Stored data entries
******

(* ===== verification/HwRing.v ===== *)
(** * HwRing: the queues of the MMU

The modules [fifo] of [hw/mmu/mmu.sv] and [dual_write_fifo] and [tracking_fifo] of
[hw/mmu/arbiter.sv]: rings with two pointers and a count, which hold the list between
the pointers ([ring_rep]). *)
From S2P Require Import Prelude.

(** A memory with one word changed. *)
Definition ram_set {A} (m : Z -> A) (a : Z) (x : A) : Z -> A := fun b => if b =? a then x else m b.

Lemma ram_set_eq {A} (m : Z -> A) a x : ram_set m a x a = x.
Proof. unfold ram_set. by rewrite Z.eqb_refl. Qed.

Lemma ram_set_ne {A} (m : Z -> A) a x b : b <> a -> ram_set m a x b = m b.
Proof. intros. unfold ram_set. by rewrite (proj2 (Z.eqb_neq b a)). Qed.

Record Ring (A : Type) := mkRing { rmem : Z -> A; wr_ptr : Z; rd_ptr : Z; rcount : Z }.
Arguments mkRing {A} _ _ _ _.
Arguments rmem {A} _.
Arguments wr_ptr {A} _.
Arguments rd_ptr {A} _.
Arguments rcount {A} _.

Section Ring.
Context {A : Type}.
Implicit Types (q : Ring A) (x : A) (l : list A).

Definition ring_reset (junk : Z -> A) : Ring A := mkRing junk 0 0 0.

Definition ring_empty q : bool := rcount q =? 0.
Definition rd_data q : A := rmem q (rd_ptr q).

Definition next_ptr (d p : Z) : Z := if p =? d - 1 then 0 else p + 1.

Definition ring_write (d : Z) x q : Ring A :=
  mkRing (ram_set (rmem q) (wr_ptr q) x) (next_ptr d (wr_ptr q)) (rd_ptr q) (rcount q + 1).
Definition ring_read (d : Z) q : Ring A := mkRing (rmem q) (wr_ptr q) (next_ptr d (rd_ptr q)) (rcount q - 1).

(** A clock edge of a ring of [d] words. *)
Definition ring_clock (d : Z) (wr_en : bool) (wr_data : A) (rd_en : bool) q : Ring A :=
  let do_write := wr_en && negb (rcount q =? d) in
  let do_read := rd_en && negb (ring_empty q) in
  let q1 := if do_write then ring_write d wr_data q else q in
  if do_read then ring_read d q1 else q1.

Definition fifo_clock : bool -> A -> bool -> Ring A -> Ring A := ring_clock 8.
Definition tracking_fifo_clock : bool -> A -> bool -> Ring A -> Ring A := ring_clock 8.

Definition dual_write_fifo_clock (wr0_en : bool) (wr0_data : A) (wr1_en : bool) (wr1_data : A) (rd_en : bool) q : Ring A :=
  let do_wr0 := wr0_en && (rcount q <? 4) in
  let do_wr1 := wr1_en && (rcount q + (if do_wr0 then 1 else 0) <? 4) in
  let do_read := rd_en && negb (ring_empty q) in
  let q1 := if do_wr0 then ring_write 4 wr0_data q else q in
  let q2 := if do_wr1 then ring_write 4 wr1_data q1 else q1 in
  if do_read then ring_read 4 q2 else q2.

(** ** The list in a ring *)

Record ring_rep (d : Z) q l : Prop := {
  ring_depth : 0 < d;
  ring_rd : 0 <= rd_ptr q < d;
  ring_wr : wr_ptr q = (rd_ptr q + Z.of_nat (length l)) mod d;
  ring_size : rcount q = Z.of_nat (length l);
  ring_room : Z.of_nat (length l) <= d;
  ring_words j x : l !! j = Some x -> rmem q ((rd_ptr q + Z.of_nat j) mod d) = x
}.

Lemma next_ptr_mod d p : 0 < d -> 0 <= p < d -> next_ptr d p = (p + 1) mod d.
Proof.
  intros Hd Hp. unfold next_ptr. destruct (Z.eqb_spec p (d - 1)) as [->|].
  - by replace (d - 1 + 1) with d by lia; rewrite Z_mod_same_full.
  - by rewrite Z.mod_small by lia.
Qed.

Lemma ring_reset_rep d junk : 0 < d -> ring_rep d (ring_reset junk) [].
Proof. intros Hd. split; cbn; try lia; [|done]. by rewrite Z.mod_0_l by lia. Qed.

(** Positions less than [d] apart are different. *)
Lemma ring_apart d p i j : 0 < d -> 0 <= i < j -> j < d -> (p + i) mod d <> (p + j) mod d.
Proof.
  intros Hd Hi Hj Heq. pose proof (Z.div_mod (p + i) d ltac:(lia)) as H1. pose proof (Z.div_mod (p + j) d ltac:(lia)) as H2.
  rewrite Heq in H1. clear Heq. set (a := (p + i) / d) in *. set (b := (p + j) / d) in *.
  assert (Hq : d * (b - a) = j - i) by (rewrite Z.mul_sub_distr_l; lia).
  assert (0 < b - a) by (apply (Z.mul_pos_cancel_l d); lia).
  assert (d * 1 <= d * (b - a)) by (apply Z.mul_le_mono_nonneg_l; lia). lia.
Qed.

Lemma ring_write_rep d q l x :
  ring_rep d q l -> Z.of_nat (length l) < d -> ring_rep d (ring_write d x q) (l ++ [x]).
Proof.
  intros [Hd Hrd Hwr Hsize Hroom Hw] Hlt. split; cbn; rewrite ?length_app; simpl; try lia.
  - rewrite next_ptr_mod by (try lia; rewrite Hwr; by apply Z.mod_pos_bound). rewrite Hwr, Zplus_mod_idemp_l. f_equal. lia.
  - intros j y Hj. apply lookup_app_Some in Hj as [Hj|[Hge Hj]].
    + pose proof (lookup_lt_Some _ _ _ Hj). rewrite ram_set_ne; [by apply Hw|]. rewrite Hwr. apply ring_apart; lia.
    + apply list_lookup_singleton_Some in Hj as [Hj <-]. replace (Z.of_nat j) with (Z.of_nat (length l)) by lia.
      rewrite <- Hwr. apply ram_set_eq.
Qed.

Lemma ring_read_rep d q l x : ring_rep d q (x :: l) -> rd_data q = x /\ ring_rep d (ring_read d q) l.
Proof.
  intros [Hd Hrd Hwr Hsize Hroom Hw]. simpl in *. split.
  - specialize (Hw 0%nat x eq_refl). rewrite Z.add_0_r, Z.mod_small in Hw by lia. done.
  - split; cbn; try lia.
    + rewrite next_ptr_mod by lia. by apply Z.mod_pos_bound.
    + rewrite Hwr, next_ptr_mod, Zplus_mod_idemp_l by lia. f_equal. lia.
    + intros j y Hj. rewrite next_ptr_mod, Zplus_mod_idemp_l by lia.
      specialize (Hw (S j) y Hj). replace (rd_ptr q + 1 + Z.of_nat j) with (rd_ptr q + Z.of_nat (S j)) by lia. done.
Qed.

(** ** Clock edges on lists *)

Lemma ring_empty_rep d q l : ring_rep d q l -> ring_empty q = bool_decide (l = []).
Proof. intros Hr. unfold ring_empty. rewrite (ring_size _ _ _ Hr). by destruct l. Qed.

(** A read drops the first word, a write with room adds one at the end. *)
Lemma ring_clock_rep d q l wr_en x rd_en :
  ring_rep d q l ->
  ring_rep d (ring_clock d wr_en x rd_en q)
    ((if rd_en : bool then tail l else l) ++ (if wr_en && (Z.of_nat (length l) <? d) then [x] else [])).
Proof.
  intros Hr. pose proof (ring_room _ _ _ Hr) as Hroom. unfold ring_clock. rewrite (ring_empty_rep _ _ _ Hr), (ring_size _ _ _ Hr).
  replace (negb (Z.of_nat (length l) =? d)) with (Z.of_nat (length l) <? d) by lia.
  assert (Hw : ring_rep d (if wr_en && (Z.of_nat (length l) <? d) then ring_write d x q else q)
    (l ++ (if wr_en && (Z.of_nat (length l) <? d) then [x] else []))).
  { destruct wr_en, (Z.ltb_spec (Z.of_nat (length l)) d); cbn; rewrite ?app_nil_r; try done. by apply ring_write_rep. }
  destruct l as [|y l]; cbn [bool_decide]; [rewrite bool_decide_eq_true_2, andb_false_r by done; by destruct rd_en|].
  rewrite bool_decide_eq_false_2, andb_true_r by done. destruct rd_en; [|done]. by apply (ring_read_rep d _ _ y).
Qed.

Lemma dual_clock_rep q l wr0 x0 wr1 x1 rd_en :
  ring_rep 4 q l ->
  let adds0 := wr0 && (Z.of_nat (length l) <? 4) in
  let adds1 := wr1 && (Z.of_nat (length l) + (if adds0 then 1 else 0) <? 4) in
  ring_rep 4 (dual_write_fifo_clock wr0 x0 wr1 x1 rd_en q)
    ((if rd_en : bool then tail l else l) ++ (if adds0 then [x0] else []) ++ (if adds1 then [x1] else [])).
Proof.
  intros Hr adds0 adds1. unfold dual_write_fifo_clock. rewrite (ring_empty_rep _ _ _ Hr), (ring_size _ _ _ Hr). fold adds0. fold adds1.
  assert (H0 : ring_rep 4 (if adds0 then ring_write 4 x0 q else q) (l ++ (if adds0 then [x0] else []))).
  { destruct adds0 eqn:Ha; [|by rewrite app_nil_r]. apply ring_write_rep; [done|]. unfold adds0 in Ha. lia. }
  assert (H1 : ring_rep 4 (let q1 := if adds0 then ring_write 4 x0 q else q in if adds1 then ring_write 4 x1 q1 else q1)
    (l ++ (if adds0 then [x0] else []) ++ (if adds1 then [x1] else []))).
  { cbv zeta. rewrite app_assoc. destruct adds1 eqn:Ha; [|by rewrite app_nil_r]. apply ring_write_rep; [done|].
    rewrite length_app. unfold adds1 in Ha. destruct adds0; simpl; lia. }
  cbv zeta in H1. cbv zeta.
  destruct l as [|y l]; [rewrite bool_decide_eq_true_2, andb_false_r by done; by destruct rd_en|].
  rewrite bool_decide_eq_false_2, andb_true_r by done. destruct rd_en; [|done]. by apply (ring_read_rep 4 _ _ y).
Qed.

(** *** The list of a ring as a function *)

Definition ring_list (d : Z) q : list A := map (fun j => rmem q ((rd_ptr q + j) mod d)) (seqZ 0 (rcount q)).

Lemma ring_list_rep d q l : ring_rep d q l -> ring_list d q = l.
Proof.
  intros Hr. apply list_eq. intros j. unfold ring_list. rewrite list_lookup_fmap, (ring_size _ _ _ Hr).
  destruct (l !! j) as [x|] eqn:Hj.
  - pose proof (lookup_lt_Some _ _ _ Hj). rewrite lookup_seqZ_lt by lia. simpl. f_equal. by apply (ring_words _ _ _ Hr).
  - apply lookup_ge_None in Hj. by rewrite lookup_seqZ_ge by lia.
Qed.
End Ring.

******

Task statement - Would you please copy all lines in the data that contain the word "junk"?

Task solution -
Definition ring_reset (junk : Z -> A) : Ring A := mkRing junk 0 0 0.
Lemma ring_reset_rep d junk : 0 < d -> ring_rep d (ring_reset junk) [].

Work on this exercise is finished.